**YOUR ASSIGNMENT**
Exactly the lines from the first line of the listing through the line containing "apply (restore_record_spec s" should appear in the output, unchanged.

····················

Lemma held_record s d t r w o t' : disk_ok s → planned s d → held s d t → listed d t → r ∈ groups d → restore_record tool w r t = (o, t') →
  held s d t' ∧ listed d t' ∧ (is_ok o = true → complete s t' r) ∧ (w = quiet_world → is_ok o = true) ∧
  ∀ r', r' ∈ groups d → r' ≠ r → complete s t r' → complete s t' r'.
Proof.
  intros Hs Hpl Hh [m Hm] Hr Hrun. destruct (planned_group s d r Hpl Hr) as (i & Hne & _). pose proof (he_ok _ _ _ Hh) as Ht.
  apply (restore_record_spec s t) in Hrun as (T & Hst & Hok & Hq); [|done..|by apply Hh].
  assert (listed d t') as Hl by (exists m; by rewrite (touches_file _ _ _ _ T)).
  split_and!; [|done..|intros r' Hr' Hne' Hc].
  2:{ eapply complete_outside; [by eapply planned_paths|exact Ht|exact T| |done]. intros p Hp. exact (names_apart s d r r' p Hpl Hr Hr' Hne' Hp). }
  split; [apply T| |intros r' Hr'|by left].
  - intros q Hq' Hall. destruct (he_others _ _ _ Hh q Hq' Hall) as [E1 E2]. destruct (to_outside _ _ _ T q (Hall r Hr)) as [E3 E4].
    split; [congruence|]. intros k Hk. rewrite E4 by congruence. by apply E2.
  - destruct (decide (r' = r)) as [->|Hne']; [done|].
    eapply state_outside; [by eapply planned_paths|exact Ht|exact T| |done|by apply Hh].
    intros p Hp. exact (names_apart s d r r' p Hpl Hr Hr' Hne' Hp).
Qed.

Lemma held_records s d w : disk_ok s → planned s d → ∀ rs t o t', (∀ r, r ∈ rs → r ∈ groups d) → NoDup rs → held s d t → listed d t →
  restore_records tool w rs t = (o, t') →
  held s d t' ∧ listed d t' ∧ (is_ok o = true → ∀ r, r ∈ rs → complete s t' r) ∧ (w = quiet_world → is_ok o = true) ∧
  ∀ r, r ∈ groups d → r ∉ rs → complete s t r → complete s t' r.
Proof.
  intros Hs Hpl rs. induction rs as [|r rs IH]; intros t o t' Hrs Hnd Hh Hl; cbn [restore_records].
  { intros [= <- <-]. split_and!; [done..|intros _ r Hr; by apply elem_of_nil in Hr|done|done]. }
  apply NoDup_cons in Hnd as [Hnin Hnd]. unfold mbind at 1, M_bind at 1.
  destruct (restore_record tool w r t) as [o1 t1] eqn:E1.
  apply (held_record s d) in E1 as (H1 & L1 & C1 & Q1 & K1); [|done..|apply Hrs; by left].
  destruct o1 as [ms|e].
  2:{ intros [= <- <-]. split_and!; [done..|]. intros r' Hr' Hn Hc. apply K1; [done| |done]. intros ->. apply Hn. by left. }
  unfold mbind, M_bind. destruct (restore_records tool w rs t1) as [o2 t2] eqn:E2.
  apply IH in E2 as (H2 & L2 & C2 & Q2 & K2); [|intros; apply Hrs; by right|done..].
  assert (∀ r', r' ∈ groups d → r' ∉ r :: rs → complete s t r' → complete s t2 r') as HK.
  { intros r' Hr' Hn Hc. apply K2; [done|intros ?; apply Hn; by right|]. apply K1; [done| |done]. intros ->. apply Hn. by left. }
  assert (∀ r', r' ∈ r :: rs → is_ok o2 = true → complete s t2 r') as HC.
  { intros r' [->|Hin]%elem_of_cons Hok; [apply K2; [apply Hrs; by left|done|by apply C1]|by apply C2]. }
  destruct o2 as [ms'|e]; intros [= <- <-]; split_and!; done || (intros _ r' Hr'; by apply HC) || done.
Qed.

Lemma within_drop (d : document) w P : (∀ p, inside p = true ∨ p = Manifest → P p = true) → within P (drop_containers w d).
Proof.
  intros HP. apply within_bind; [apply within_for_each; intros r _; apply within_unlink, HP; by left|]. intros _.
  apply within_bind; [apply within_rmtree; auto|]. intros _. apply within_unlink, HP. by right.
Qed.

Definition store_names (p : path) : bool := inside p || bool_decide (p = Manifest).

(** The last step keeps what is restored; the manifest is there, or gone. *)
Lemma held_drop s d t w o t' : planned s d → held s d t → listed d t → (∀ r, r ∈ groups d → complete s t r) →
  drop_containers w d t = (o, t') → held s d t' ∧ (∀ r, r ∈ groups d → complete s t' r) ∧ (w = quiet_world → is_ok o = true).
Proof.
  intros Hpl Hh [m Hm] Hc Hrun. pose proof (he_ok _ _ _ Hh) as Ht.
  assert (touches store_names t t') as T.
  { change t' with (o, t').2. rewrite <- Hrun. apply within_drop; [|done]. unfold store_names.
    intros p [->| ->]; [done|]. by rewrite orb_true_r. }
  assert (∀ r, r ∈ groups d → complete s t' r) as Hc' by (intros r Hr; eapply complete_outside; [by eapply planned_paths|exact Ht|exact T|done|auto]).
  split_and!; [|done|].
  - split; [apply T| |intros r Hr; right; destruct (Hc' r Hr) as (j & B & _); by exists j|].
    + intros q Hq Hall. destruct (he_others _ _ _ Hh q Hq Hall) as [E1 E2].
      destruct (to_outside _ _ _ T q) as [E3 E4]; [by destruct q|]. split; [congruence|]. intros k Hk. rewrite E4 by congruence. auto.
    + revert Hrun. unfold drop_containers. unfold mbind at 1, M_bind at 1. destruct (for_each _ _ t) as [o1 t1] eqn:E1.
      assert (touches inside t t1) as T1.
      { change t1 with (o1, t1).2. rewrite <- E1. apply within_for_each; [|done]. intros r _. by apply within_unlink. }
      assert (∀ u, touches inside t u → ∃ m, file u Manifest = Some (Doc d, m)) as Hkeep
        by (intros u Hu; exists m; by rewrite (touches_file _ _ _ _ Hu)).
      destruct o1; [|intros [= <- <-]; left; by apply Hkeep].
      pose proof (touches_trans _ _ _ _ T1 (within_rmtree w inside ltac:(done) t1 (to_ok _ _ _ T1))) as T2.
      unfold mbind at 1, M_bind at 1. destruct (rmtree w t1) as [[[]|e] t2]; cbn [snd] in T2; [|intros [= <- <-]; left; by apply Hkeep].
      unfold unlink, sys, mbind, M_bind. destruct (fault w Unlink (ticks t2)); intros [= <- <-].
      * left. destruct (Hkeep t2 T2) as [m' Hm']. by exists m'.
      * right. split; [cbn; apply lookup_delete_eq|done].
  - intros ->. revert Hrun. unfold drop_containers, mbind, M_bind.
    assert (∀ l u, ∃ u', for_each l (λ r, unlink quiet_world (Container (container r))) u = (Ok tt, u')) as Hq.
    { clear. intros l. induction l as [|r l IH]; intros u; cbn [for_each]; [by eexists|]. unfold mbind, M_bind. cbn. apply IH. }
    destruct (Hq (groups d) t) as [u ->]. cbn. by intros [= <- _].
Qed.

Lemma planned_nodup s d : planned s d → NoDup (groups d).
Proof.
  intros (ks & _ & _ & Hc). assert (NoDup (container <$> groups d)) as H by (rewrite Hc; apply NoDup_seq). by apply NoDup_fmap_1 in H.
Qed.

Lemma held_tick s d t : planned s d → held s d t → held s d (tick t).
Proof.
  intros Hpl Hh. pose proof (he_ok _ _ _ Hh) as Ht. pose proof (tick_touches (λ _, false) t Ht) as T.
  split; [by apply tick_ok|apply (he_others _ _ _ Hh)| |].
  - intros r Hr. eapply state_outside; [by eapply planned_paths|exact Ht|exact T|done..|by apply Hh].
  - destruct (he_manifest _ _ _ Hh) as [?|[? Hc]]; [by left|right]. split; [done|]. intros r Hr.
    eapply complete_outside; [by eapply planned_paths|exact Ht|exact T|done|auto].
Qed.

(** An attempt to decompress, however it ends, leaves a snapshot the next one can
    go on with. *)
Lemma held_decompress s d t w o t' : disk_ok s → planned s d → held s d t → decompress_snapshot tool w t = (o, t') →
  held s d t' ∧ (w = quiet_world → is_ok o = true ∧ ∀ r, r ∈ groups d → complete s t' r).
Proof.
  intros Hs Hpl Hh. pose proof (he_ok _ _ _ Hh) as Ht. unfold decompress_snapshot, exists_, gets. unfold mbind at 1, M_bind at 1.
  case_bool_decide as He.
  2:{ intros [= <- <-]. split; [done|]. intros _. split; [done|]. destruct (he_manifest _ _ _ Hh) as [[m Hm]|[_ Hc]]; [|done].
      destruct He. unfold file in Hm. destruct (names t !! Manifest); [by eexists|done]. }
  destruct (he_manifest _ _ _ Hh) as [[m Hm]|[Hn _]]; [|rewrite Hn in He; by destruct He].
  unfold read_text, sys, mbind, M_bind. destruct (fault w Read (ticks t)) as [e|] eqn:Ef; cbn.
  { intros [= <- <-]. split; [by apply held_tick|by intros ->]. }
  rewrite file_tick, Hm. cbn. destruct (restore_records tool w (groups d) (tick t)) as [o1 t1] eqn:E1.
  apply (held_records s d) in E1 as (H1 & L1 & C1 & Q1 & _); [|done..|by eapply planned_nodup|by apply held_tick|by exists m].
  destruct o1 as [ms|e]; [|intros [= <- <-]; split; [done|by intros ?%Q1]].
  destruct (drop_containers w d t1) as [o2 t2] eqn:E2.
  apply (held_drop s d) in E2 as (H2 & C2 & Q2); [|done..|by apply C1].
  destruct o2; intros [= <- <-]; (split; [done|]); intros Hw; [by split|by apply Q2 in Hw].
Qed.

Lemma unlinking_held s d t : planned s d → unlinking tool s d t → (∀ r p, r ∈ groups d → p ∈ paths r → names t !! Own p = None) → held s d t.
Proof.
  intros Hpl [U1 U2 U3 U4] Hgone. split; [done| |intros r Hr; left; split; [by intros; eapply Hgone|auto]|by left].
  intros q Hq Hall. destruct (U4 q Hq) as [?|(_ & r & p & Hr & Hp & ->)]; [done|].
  exfalso. specialize (Hall r Hr). cbn in Hall. by apply bool_decide_eq_false in Hall.
Qed.

(** What the user sees. *)
Lemma restored s d t : disk_ok s → planned s d → held s d t → (∀ r, r ∈ groups d → complete s t r) →
  (∀ q, user q = true → file t q = file s q) ∧
  ∀ q q', user q = true → user q' = true → same_file t q q' = same_file s q q'.
Proof.
  intros Hs Hpl Hh Hc.
  assert (∀ q, user q = true → (names t !! q = names s !! q ∧ (∀ i, names s !! q = Some i → inodes t !! i = inodes s !! i) ∧ ∀ r, r ∈ groups d → names_of r q = false) ∨
    ∃ r p, r ∈ groups d ∧ p ∈ paths r ∧ q = Own p) as Hcase.
  { intros q Hq. destruct (existsb (λ r, names_of r q) (groups d)) eqn:E.
    - apply existsb_exists in E as (r & Hr%list_elem_of_In & E). right. destruct q as [p| | | | | | |]; try done.
      cbn in E. apply bool_decide_eq_true in E. by exists r, p.
    - left. assert (∀ r, r ∈ groups d → names_of r q = false) as Hall.
      { intros r Hr. apply not_true_iff_false. intros Hq'. apply not_true_iff_false in E. apply E, existsb_exists. exists r.
        split; [by apply list_elem_of_In|done]. }
      destruct (he_others _ _ _ Hh q Hq Hall). done. }
  assert (∀ r p, r ∈ groups d → p ∈ paths r → ∃ i j, names s !! Own p = Some i ∧ names t !! Own p = Some j ∧ inodes t !! j = inodes s !! i ∧
    ∀ q, user q = true → names s !! q = Some i ↔ names t !! q = Some j) as Hrec.
  { intros r p Hr Hp. destruct (Hc r Hr) as (j & [B1 (i & c & P1 & P2 & P3) B3 B4] & Hj). exists i, j.
    split_and!; [auto..|congruence|]. intros q Hq. destruct (planned_group s d r Hpl Hr) as (i' & _ & G1 & G2).
    assert (i' = i) as -> by (specialize (P1 p Hp); specialize (G1 p Hp); congruence). split.
    - intros (p' & Hp' & ->)%G2. auto.
    - intros (p' & Hp' & ->)%B4. auto. }
  split.
  - intros q Hq. unfold file. destruct (Hcase q Hq) as [(-> & E & _)|(r & p & Hr & Hp & ->)].
    + destruct (names s !! q) as [i|]; [cbn; by apply E|done].
    + destruct (Hrec r p Hr Hp) as (i & j & -> & -> & E & _). done.
  - intros q q' Hq Hq'. unfold same_file. apply bool_decide_ext.
    destruct (Hcase q Hq) as [(E & _)|(r & p & Hr & Hp & ->)].
    + destruct (Hcase q' Hq') as [(E' & _)|(r & p & Hr & Hp & ->)]; [by rewrite E, E'|].
      destruct (Hrec r p Hr Hp) as (i & j & Ei & Ej & _ & Hiff). rewrite Ei, Ej, E. rewrite <- E.
      specialize (Hiff q Hq). rewrite E in *. naive_solver.
    + destruct (Hrec r p Hr Hp) as (i & j & Ei & Ej & _ & Hiff). rewrite Ei, Ej. specialize (Hiff q' Hq').
      split; intros [_ H]; (split; [by eexists|]); symmetry; apply Hiff; by symmetry.
Qed.
End decompression.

····················

**PROBLEM SOLUTION**
Lemma held_record s d t r w o t' : disk_ok s → planned s d → held s d t → listed d t → r ∈ groups d → restore_record tool w r t = (o, t') →
  held s d t' ∧ listed d t' ∧ (is_ok o = true → complete s t' r) ∧ (w = quiet_world → is_ok o = true) ∧
  ∀ r', r' ∈ groups d → r' ≠ r → complete s t r' → complete s t' r'.
Proof.
  intros Hs Hpl Hh [m Hm] Hr Hrun. destruct (planned_group s d r Hpl Hr) as (i & Hne & _). pose proof (he_ok _ _ _ Hh) as Ht.
  apply (restore_record_spec s t) in Hrun as (T & Hst & Hok & Hq); [|done..|by apply Hh].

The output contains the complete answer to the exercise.